Published: Friday, March 21 2014 12:11 p.m. MDT

This illustration provided by the Carnegie Museum of Natural History on March 18, 2014 shows the dinosaur Anzu wyliei. The birdlike animal, about 7 feet tall, weighed an estimated 500 pounds when it roamed western North America around 66-68 million years ago. Nicknamed the "chicken from hell," the creature was formally introduced with an official name to the scientific community Wednesday, March 19, 2104.

Mark Klingler, Associated Press

NEW YORK — It's called the chicken from hell: a birdlike dinosaur some 7 feet tall that weighed around 500 pounds when it roamed western North America on its long, slender hind legs.

The beast got its nickname long ago at the Carnegie Museum of Natural History in Pittsburgh, where a replica of its skeleton has been on display for a decade.

But the species has had no scientific name.
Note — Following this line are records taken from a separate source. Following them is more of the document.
(** ** Freeing *)

(** Half-way through [rt_memheap_free]: the item [b] is free, and a member of
    the free list when [listed]. *)
Record freeing (o : nat) (h : rt_memheap) (m : memory) (pre : list blk) (b : blk) (post : list blk) (fl : list Z) (listed : bool) : Prop := {
  fr_shape : shape o (mh_start_addr h) (mh_end h) (mh_free_header h) m (pre ++ b :: post) fl;
  fr_free : b_used b = false;
  fr_fl : fl ≡ₚ (if listed then [mh_start_addr h + span pre] else []) ++ frees (mh_start_addr h) pre ++
            frees (mh_start_addr h + span pre + b_size b) post;
  fr_list : mh_free_list h = mh_free_header h;
  fr_available : mh_available_size h = free_size pre + (b_size b - 24) + free_size post;
  fr_max : mh_pool_size h - mh_available_size h <= mh_max_used_size h
}.

Lemma freeing_core o h m pre b post fl : freeing o h m pre b post fl true -> mh_core o h m (pre ++ b :: post) fl.
Proof.
  intros [H Hu Hf ? Ha ?]. split; try done.
  - rewrite Hf, frees_app. cbn [frees]. rewrite Hu. cbn [app]. apply Permutation_middle.
  - rewrite Ha, free_size_app. cbn [free_size foldr]. fold (free_size post). rewrite Hu. lia.
Qed.

Lemma freeing_numbers o h m pre b post fl listed : freeing o h m pre b post fl listed ->
  36 <= b_size b /\ mh_start_addr h + span pre + b_size b + span post = mh_end h /\ 0 <= mh_start_addr h /\ mh_end h + 24 < 2 ^ 32 /\
  0 <= span pre /\ 0 <= span post /\ 0 <= free_size pre <= span pre /\ 0 <= free_size post <= span post.
Proof.
  intros [H _ _ _ _ _]. destruct (mh_shape_at _ _ _ _ _ _ _ _ _ H) as (Ok1 & [B1 _] & Ok3 & P0 & Q0 & He & _).
  pose proof (sh_space _ _ _ _ _ _ _ H). pose proof (free_size_bounds _ Ok1). pose proof (free_size_bounds _ Ok3). lia.
Qed.

(** An item that is not listed is not in the list. *)
Lemma freeing_unlisted o h m pre b post fl : freeing o h m pre b post fl false -> mh_start_addr h + span pre ∉ fl.
Proof.
  intros H Hp. pose proof (freeing_numbers _ _ _ _ _ _ _ _ H). rewrite (fr_fl _ _ _ _ _ _ _ _ H) in Hp. cbn [app] in Hp.
  destruct (mh_shape_at _ _ _ _ _ _ _ _ _ (fr_shape _ _ _ _ _ _ _ _ H)) as (Ok1 & _ & Ok3 & _).
  apply elem_of_app in Hp as [Hp%frees_starts|Hp%frees_starts]; apply starts_range in Hp; try done; lia.
Qed.

(** [heap->available_size += RT_MEMHEAP_SIZE] when two items are joined. *)
Lemma run_give_header hs (s : list nat * memory) o h m pre b post fl listed :
  hs !! o = Some h -> freeing o h m pre b post fl listed ->
  mh_give o RT_MEMHEAP_SIZE (hs, s) = Ok tt (<[o := set_mh_sizes (mh_available_size h + 24) (mh_max_used_size h) h]> hs, s).
Proof.
  intros Ho H. change RT_MEMHEAP_SIZE with 24. apply run_mh_give; [done|]. pose proof (freeing_numbers _ _ _ _ _ _ _ _ H).
  rewrite (fr_available _ _ _ _ _ _ _ _ H). lia.
Qed.

(** The item in front is free and takes the item in. *)
Lemma run_merge_left_join hs l o h m pre a b post fl :
  hs !! o = Some h -> freeing o h m (pre ++ [a]) b post fl false -> b_used a = false ->
  exists h' m', merge_left o (mh_start_addr h + span (pre ++ [a])) (hs, (l, m))
      = Ok (mh_start_addr h + span pre, false) (<[o := h']> hs, (l, m')) /\
    freeing o h' m' pre (join_blk a b) post fl true /\ same_heap h h' /\ mh_lock h' = mh_lock h /\
    changes 0 24 (headers (mh_start_addr h) (mh_end h) (mh_free_header h) ((pre ++ [a]) ++ b :: post)) m m'.
Proof.
  intros Ho H Ha. pose proof (fr_shape _ _ _ _ _ _ _ _ H) as Sh. pose proof (freeing_unlisted _ _ _ _ _ _ _ H) as Hp.
  destruct (mh_shape_at _ _ _ _ _ _ _ _ _ Sh) as (_ & [B1 _] & _ & _ & Q0 & He & (_ & _ & Nx & Pv) & (_ & _ & _ & Nv)).
  pose proof Sh as Sh'. rewrite <- app_assoc in Sh'. cbn [app] in Sh'.
  destruct (mh_shape_at _ _ _ _ _ _ _ _ _ Sh') as (_ & [A1 _] & _ & R0 & _ & _ & Ia & _). rewrite Ha in Ia.
  rewrite last_off_snoc in Pv. assert (span (pre ++ [a]) = span pre + b_size a) as Esp by (rewrite span_app; simpl; lia).
  rewrite Esp in *. set (s := mh_start_addr h) in *. rewrite Z.add_assoc in *.
  set (p0 := s + span pre) in *. set (p := p0 + b_size a) in *. set (n := p + b_size b) in *.
  assert (p0 + 36 <= p /\ p + 36 <= n /\ s <= p0 /\ n <= mh_end h) as (L1 & L2 & L3 & L4) by (unfold n, p, p0; lia).
  unfold merge_left. run_step (run_ld hs l m _ _ Pv). run_step (run_is_used hs l m _ _ _ _ _ Ia). cbn [negb].
  run_step (run_give_header hs (l, m) o h _ _ _ _ _ _ Ho H). set (h' := set_mh_sizes _ _ h). set (hs' := <[o := h']> hs).
  unfold next, prev in Nx, Pv, Nv |- *. run_step (run_ld hs' l m _ _ Nx).
  run_step (run_st hs' l m (p0 + 8) n ltac:(apply (mapped_in m s (mh_end h + 24 - s)); [apply Sh|lia..])).
  set (m1 := put32 (p0 + 8) n m).
  assert (at32 m1 (p + 8) n) as Nx1 by (apply at32_put_ne; [lia|done]). assert (at32 m1 (p + 12) p0) as Pv1 by (apply at32_put_ne; [lia|done]).
  run_step (run_ld hs' l m1 _ _ Nx1). run_step (run_ld hs' l m1 _ _ Pv1).
  run_step (run_st hs' l m1 (n + 12) p0 ltac:(by apply mapped_set_bytes, (at32_mapped _ _ _ Nv))).
  set (m2 := put32 (n + 12) p0 m1). assert (at32 m2 (p + 12) p0) as Pv2 by (apply at32_put_ne; [lia|done]). run_step (run_ld hs' l m2 _ _ Pv2).
  exists h', m2. split; [reflexivity|]. rewrite <- app_assoc. cbn [app].
  pose proof (sh_space _ _ _ _ _ _ _ Sh) as Sp.
  destruct (shape_join _ _ _ _ m m2 pre a b post fl Sh' Hp) as [S2 C2]; fold s p0 p n.
  { intros t w [T1 [T2 _]%Forall_cons]%Forall_cons Hw. apply at32_put_ne; [done|]. by apply at32_put_ne. }
  { apply at32_put_ne; [unfold next; lia|]. apply at32_put. lia. }
  { apply at32_put. lia. }
  { apply (changes_put _ _ _ _ _ _ _ n); [|right; left|lia..]. apply (changes_put _ _ _ _ _ _ _ p0); [apply changes_refl|left|lia..]. }
  rewrite Ha in S2. split_and!; [|done|done|exact C2]. split; try done.
  - cbn [mh_start_addr set_mh_sizes h' b_size join_blk]. rewrite (fr_fl _ _ _ _ _ _ _ _ H), frees_app, Esp. cbn [frees app].
    rewrite Ha. fold s. rewrite !Z.add_assoc. fold p0 p n. rewrite <- app_assoc. cbn [app]. symmetry. apply Permutation_middle.
  - apply (fr_list _ _ _ _ _ _ _ _ H).
  - cbn [mh_available_size set_mh_sizes h' b_size join_blk]. rewrite (fr_available _ _ _ _ _ _ _ _ H), free_size_app.
    cbn [free_size foldr]. rewrite Ha. lia.
  - cbn [mh_available_size mh_pool_size mh_max_used_size set_mh_sizes h']. pose proof (fr_max _ _ _ _ _ _ _ _ H). lia.
Qed.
Until now.

The creature was formally introduced to the scientific community Wednesday as scientists published a description and analysis of its anatomy, and finally bestowed a name: Anzu wyliei. The moniker comes from a mythological feathered demon plus the name of a Carnegie museum trustee's grandson.

Anzu had a toothless beak and a crest on its skull like a rooster's comb, combined with long arms and sharp claws up to about 4 inches long. It apparently also had feathers over much of its body.
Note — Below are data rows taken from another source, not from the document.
(* ===== verification/MemHeapRealloc.v ===== *)
(** * Memory heaps, continued: reallocation, initialisation, several heaps

    [rt_memheap_realloc] and [rt_memheap_init] of src/memheap.c, and the system
    heap of RT_USING_MEMHEAP_AS_HEAP, which tries one heap after the other. *)

From S2P Require Import Prelude Kernel MsgQueue Mem KString Allocator MemHeap MemHeapInv MemHeapSpec.

(** ** What the users of the heap may do *)

Lemma items_mono m m' o pv p bs :
  (forall x u nx pv, x ∈ starts p bs -> item_at m o x u nx pv -> item_at m' o x u nx pv) -> items m o pv p bs -> items m' o pv p bs.
Proof.
  revert pv p. induction bs as [|b bs IH]; intros pv p H; cbn [items starts] in *; [done|]. intros [H1 H2]. split.
  - apply H; [left|done].
  - apply IH; [|done]. intros x u nx pv' Hx. apply H. by right.
Qed.

(** Memory that keeps the words of all headers keeps the lists. *)
Lemma shape_words o s e fh m m' bs fl :
  shape o s e fh m bs fl -> (forall a n, mapped m a n -> mapped m' a n) -> bytes_ok m' ->
  (forall x t w, x ∈ headers s e fh bs -> x <= t -> t + 4 <= x + 24 -> at32 m t w -> at32 m' t w) ->
  shape o s e fh m' bs fl.
Proof.
  intros H Hm Hb K. pose proof (fun x => shape_members _ _ _ _ _ _ _ x H) as Hin. destruct H as [(I1 & I2 & I3) ? Hc ? ? ? ? ? ?].
  assert (forall x u nx pv, x ∈ headers s e fh bs -> item_at m o x u nx pv -> item_at m' o x u nx pv) as Ki.
  { intros x u nx pv Hx (A1 & A2 & A3 & A4). unfold item_at, pool_ptr, next, prev in *. split_and!; (apply (K x); [done|lia|lia|done]). }
  split; try done; [| |by apply Hm].
  - split_and!; [|done|apply Ki; [|done]; unfold headers; clear; set_solver].
    apply (items_mono m); [|done]. intros x u nx pv Hx. apply Ki. unfold headers. clear -Hx. set_solver.
  - unfold free_chain in *. rewrite app_comm_cons in *. unfold next_free, prev_free in *.
    assert (forall q, q ∈ (fh :: fl) ++ [fh] -> q ∈ headers s e fh bs) as Hq by (intros q Hq; apply Hin; clear -Hq; set_solver).
    apply (chain_mono m); [| |done]; intros q w Hq'; unfold next_free, prev_free.
    + apply (K q); [|lia..]. apply Hq. clear -Hq'. set_solver.
    + apply (K q); [|lia..]. apply Hq. clear -Hq'. destruct ((fh :: fl) ++ [fh]); set_solver.
Qed.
The analysis, in the journal PLoS One, concludes that Anzu belongs to a group of dinosaurs that scientists knew little about, because they had recovered only fragmentary remains from its members. In contrast, the three specimens of Anzu from North and South Dakota that were included in the analysis collectively supply a nearly complete skeleton, said Matthew Lamanna of the Carnegie museum.

Anzu "reveals the anatomy of these creatures almost from head to toe," said Lamanna, lead author of the new paper.
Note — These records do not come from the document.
(* ===== verification/RingBuffer.v ===== *)
(** * The byte ring: components/drivers/src/ringbuffer.c

    A ring of bytes with a mirror bit next to each index, the buffer between
    the serial drivers and their readers.  The file ends with the ring that
    lives on the dynamic heap. *)

From S2P Require Import Prelude Kernel MsgQueue Mem MemSpec Allocator.

(** [struct rt_ringbuffer]; [buffer] is the memory at [buffer_ptr].  A mirror is
    a bit field of 1 bit, an index one of 15 bits, [buffer_size] is signed. *)
Record rt_ringbuffer := mk_rb {
  buffer : list Z;
  read_mirror : Z;
  read_index : Z;
  write_mirror : Z;
  write_index : Z;
  buffer_size : Z
}.

Definition set_buffer (f : list Z -> list Z) (rb : rt_ringbuffer) : rt_ringbuffer :=
  mk_rb (f (buffer rb)) (read_mirror rb) (read_index rb) (write_mirror rb) (write_index rb) (buffer_size rb).
Definition set_read (m i : Z) (rb : rt_ringbuffer) : rt_ringbuffer :=
  mk_rb (buffer rb) (m mod 2) (i mod 2 ^ 15) (write_mirror rb) (write_index rb) (buffer_size rb).
Definition set_write (m i : Z) (rb : rt_ringbuffer) : rt_ringbuffer :=
  mk_rb (buffer rb) (read_mirror rb) (read_index rb) (m mod 2) (i mod 2 ^ 15) (buffer_size rb).

Inductive rt_ringbuffer_state :=
| RT_RINGBUFFER_EMPTY
| RT_RINGBUFFER_FULL
| RT_RINGBUFFER_HALFFULL.

#[global] Instance ringbuffer_state_eq_dec : EqDecision rt_ringbuffer_state.
Proof. solve_decision. Defined.

Definition rt_ringbuffer_status (rb : rt_ringbuffer) : rt_ringbuffer_state :=
  if read_index rb =? write_index rb then
    if read_mirror rb =? write_mirror rb then RT_RINGBUFFER_EMPTY else RT_RINGBUFFER_FULL
  else RT_RINGBUFFER_HALFFULL.

Definition rt_ringbuffer_init (pool : list Z) (size : Z) : option rt_ringbuffer :=
  if 0 <? size then Some (mk_rb pool 0 0 0 0 (s16 (RT_ALIGN_DOWN size RT_ALIGN_SIZE))) else None.

Definition rt_ringbuffer_data_len (rb : rt_ringbuffer) : Z :=
  match rt_ringbuffer_status rb with
  | RT_RINGBUFFER_EMPTY => 0
  | RT_RINGBUFFER_FULL => u32 (buffer_size rb)
  | RT_RINGBUFFER_HALFFULL =>
      if read_index rb <? write_index rb then write_index rb - read_index rb
      else u32 (buffer_size rb - (read_index rb - write_index rb))
  end.

Definition rt_ringbuffer_space_len (rb : rt_ringbuffer) : Z := u32 (buffer_size rb - rt_ringbuffer_data_len rb).

(** [memcpy(&buffer_ptr[off], &ptr[from], n)] and [memcpy(_, &buffer_ptr[off], n)];
    a copy past the end of either region faults. *)
Definition slice (l : list Z) (from n : Z) : option (list Z) :=
  if (0 <=? from) && (0 <=? n) && (from + n <=? Z.of_nat (length l))
  then Some (take (Z.to_nat n) (drop (Z.to_nat from) l)) else None.

Definition copy_in (off : Z) (ptr : list Z) (from n : Z) : M rt_ringbuffer unit :=
  bytes ← deref (fun _ => slice ptr from n);
  _ ← deref (fun rb => slice (buffer rb) off n);
  modify (set_buffer (list_inserts (Z.to_nat off) bytes)).

Definition copy_out (off n : Z) : M rt_ringbuffer (list Z) := deref (fun rb => slice (buffer rb) off n).

(** What [rt_ringbuffer_put] and [rt_ringbuffer_put_force] share: copy [length]
    bytes in one or two pieces and move [write_index]; the result says whether
    the write went into the other side of the mirror. *)
Definition write_block (ptr : list Z) (length : Z) : M rt_ringbuffer bool :=
  rb ← get;
  let room := buffer_size rb - write_index rb in
  if length <? room then
    copy_in (write_index rb) ptr 0 length;;
    modify (set_write (write_mirror rb) (write_index rb + length));;
    mret false
  else
    copy_in (write_index rb) ptr 0 room;;
    copy_in 0 ptr room (length - room);;
    modify (set_write (Z.lnot (write_mirror rb)) (length - room));;
    mret true.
The dinosaur lived some 66 million to 68 million years ago in a hot and humid landscape, rather like the Louisiana bayou, he said. It ate plants and maybe small animals when it wasn't fleeing from a hungry and much bigger T. rex, he said.

When it came to naming the creature, why not go with a spiffed-up version of "chicken from hell?"

That was actually the first choice, Lamanna said. But it turns out the phrase isn't nearly as catchy in Latin or Greek.

"All the names we came up with were just ridiculously unpronounceable," he said.

So "I thought that if I couldn't come up with a name that literally meant 'chicken from hell,' I could at least name it 'feathered demon.' "

University of Utah biology postdoctoral fellow Emma Schachner, a co-author of the new study of the dinosaur, said the process of giving the "chicken from hell" its new moniker was "really exciting."

"Naming a dinosaur is one of those things I've wanted to be involved in since I was a kid," she said.